Taking the curl of Equation (1) twice, we can obtain

$$\left({\partial }_t-\mu {\nabla }^2\right){\nabla }^{2}w=0,$$

(4)

where the kinematic viscosity of the fluid $\mu =\nu /\rho$.

Next, we consider the boundary condition on the rigid plate. Since the fluid rests on the rigid plate, the velocity field should be zero. Thus, we have

$$w|{}_{z=-H}=0,$$

(5)

and

$${\partial }_{z}w|{}_{z=-H}=0.$$

(6)

Free surface boundary conditions are further considered. The free surface is initially horizontally stationary and lies in the plane of the coordinate at $z=0$. When the rigid substrate vibrates, the free surface is located at $z=h(x,y,t)$, and subjects to kinematic boundary condition [55],

$${\left[{\partial }_t+(\mathrm{u}\cdot \nabla )\right]h=w|}_{z=h}.$$

(7)

Through linearization, the kinematic condition Equation (7) can be simplified as

$${{\partial }_{t}h=w|}_{z=0}.$$

(8)

In addition, the stress tensor on the free surface can be written as

$${\tau }_{jk}=-p{\delta }_{jk}+\nu ({\partial }_j{u}_k+{\partial }_k{u}_j)+\rho G(t)h{\delta }_{jz}{\delta }_{kz},$$

(9)

where the last term is the stress due to surface deformation under the equivalent gravitational acceleration.

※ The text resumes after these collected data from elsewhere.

Lemma fragments_bytes ch a frags : fragmented ch a frags -> Forall is_u8 ch -> Forall (fun f => Forall is_u8 (data f)) frags.
Proof. intros [Hj _ _] Hc. eapply assemble_bytes; [exact Hj | by apply Forall_drop]. Qed.

Lemma generic_reads sni tlsRandom pub : name_ok sni -> key_ok tlsRandom -> key_ok pub ->
  exists n, let hello := TlsFragment.hello_bytes (generic_hello sni tlsRandom pub) in
    TlsFragment.indexTLSServerNameFromHandshake (length hello) hello = TlsFragment.Returns (Some n) /\ TlsFragment.ServerName n = sni.
Proof.
  intros Hn Hr Hp. destruct (generic_bytes sni tlsRandom pub Hn Hr Hp) as [_ Hl].
  eexists. cbv zeta. rewrite TlsFragment.hello_reads; [|by apply generic_ok|].
  2: { change (length (TlsFragment.extensions _)) with 11%nat. lia. }
  rewrite generic_name; [done|]. destruct Hn as (_ & _ & ?). lia.
Qed.

(** ** Packet protection *)

Section Protection.

Context (hkdf_Extract : list Z -> list Z -> list Z) (hkdf_Expand : list Z -> list Z -> nat -> list Z)
  (gcm_Seal : list Z -> list Z -> list Z -> list Z -> list Z) (gcm_Open : list Z -> list Z -> list Z -> list Z -> option (list Z))
  (aes_Encrypt : list Z -> list Z -> list Z).

(** HKDF gives the bytes asked for, a block of AES has 16 bytes, and opening undoes
    sealing, which adds a tag of 16 bytes. *)
Record primitives_ok : Prop := mkPrimitives {
  expand_length : forall secret info n, length (hkdf_Expand secret info n) = n;
  encrypt_block : forall key block, length (aes_Encrypt key block) = 16%nat /\ Forall is_u8 (aes_Encrypt key block);
  seal_length : forall key nonce p ad, length (gcm_Seal key nonce p ad) = (length p + 16)%nat;
  seal_bytes : forall key nonce p ad, Forall is_u8 p -> Forall is_u8 (gcm_Seal key nonce p ad);
  open_seal : forall key nonce p ad, gcm_Open key nonce (gcm_Seal key nonce p ad) ad = Some p
}.

(** A server opens an Initial packet (RFC 9000, 7.2 and 17.2.2, RFC 9001, 5.4):
    version 1, a connection id of 8 to 20 bytes, no source connection id, no token, a
    sample of 16 bytes, a packet number of one byte. *)
Definition open_initial (packet : list Z) : option (list Z) :=
  match packet with
  | b0 :: 0 :: 0 :: 0 :: 1 :: dl :: rest =>
      let dcid := take (Z.to_nat dl) rest in
      match drop (Z.to_nat dl) rest with
      | 0 :: 0 :: r1 =>
          '(len, r2) ← varint r1;
          let '(key, iv, hp) := deriveInitialKeys hkdf_Extract hkdf_Expand dcid in
          let mask := aes_Encrypt hp (take 16 (drop 4 r2)) in
          m0 ← mask !! 0%nat; m1 ← mask !! 1%nat; pn ← r2 !! 0%nat;
          let b0 := Z.lxor b0 (Z.land m0 0x0f) in
          let pn := Z.lxor pn m1 in
          if (b0 =? 0xC0) && (Z.of_nat (length r2) =? len) && (20 <=? len) && (8 <=? dl) && (dl <=? 20) then
            gcm_Open key (xor_nonce iv (be64 pn)) (drop 1 r2) (b0 :: take (length packet - length r2 - 1) (drop 1 packet) ++ [pn])
          else None
      | _ => None
      end
  | _ => None
  end.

We assume that there are no tangential stress components on the free surface, i.e., ${\tau }_{xz}={\tau }_{yz}=0$. Since these stress components disappear at the free surface, we can obtain that

$$\nu ({\partial }_x{\tau }_{xz})|{}_{z=0}=\nu ({\partial }_y{\tau }_{yz})|{}_{z=0}=0.$$

(10)

By substituting boundary condition Equation (10) into Equation (9) and using continuity Equation (2), we can obtain

$$\nu ({\nabla }_H^2-{\partial }_{ZZ})w|{}_{z=0}=0.$$

(11)

Meanwhile, the normal component of the stress tensor on the free surface originates from the contributions of both the surface tension and bending of elastic polymer film. For the linear case at small curvatures, the contribution of surface tension is the free surface tension $\gamma$ times the curvature of the free surface. The contribution of elastic film bending can be provided by the effective lateral pressure, which is $B{\nabla }_H^{4}h$ with bending stiffness B of the film [56]. Therefore, we can obtain

$${\tau }_{zz}|{}_{z=0}=\gamma {\nabla }_H^{2}h-B{\nabla }_H^{4}h.$$

(12)

By substituting Equation (9) of the stress tensor into Equation (12), the expression for the normal pressure at free surface is obtained,

$$p|{}_{z=h}=2\nu {\left({\partial }_{z}w\right)}_{z=0}+\rho G\left(t\right)h-\gamma {\nabla }_H^{2}h+B{\nabla }_H^{4}h.$$

(13)

Taking the horizontal divergence of Equations (1) and applying Equation (2), another expression for pressure can be derived:

$${\nabla }_H^{2}p=(\nu {\nabla }^2-\rho {\partial }_t){\nabla }_H\cdot {\mathrm{u}}_H=(\rho {\partial }_t-\nu {\nabla }^2){\partial }_{z}w.$$

(14)

By eliminating $p$ in Equations (13) and (14), we can obtain

$${\left[\left(\rho {\partial }_t-\nu {\nabla }^2\right){\partial }_{z}w\right]}_{z=0}=2\nu {\left({\nabla }_H^2{\partial }_{z}w\right)}_{z=0}+\rho G\left(t\right){\nabla }_H^{2}h-\gamma {\nabla }_H^{4}h+B{\nabla }_H^{6}h,$$

(15)

at the free surface, which is an additional boundary condition for Equation (4) and is the only equation for which the external forcing $G(t)$ appears explicitly.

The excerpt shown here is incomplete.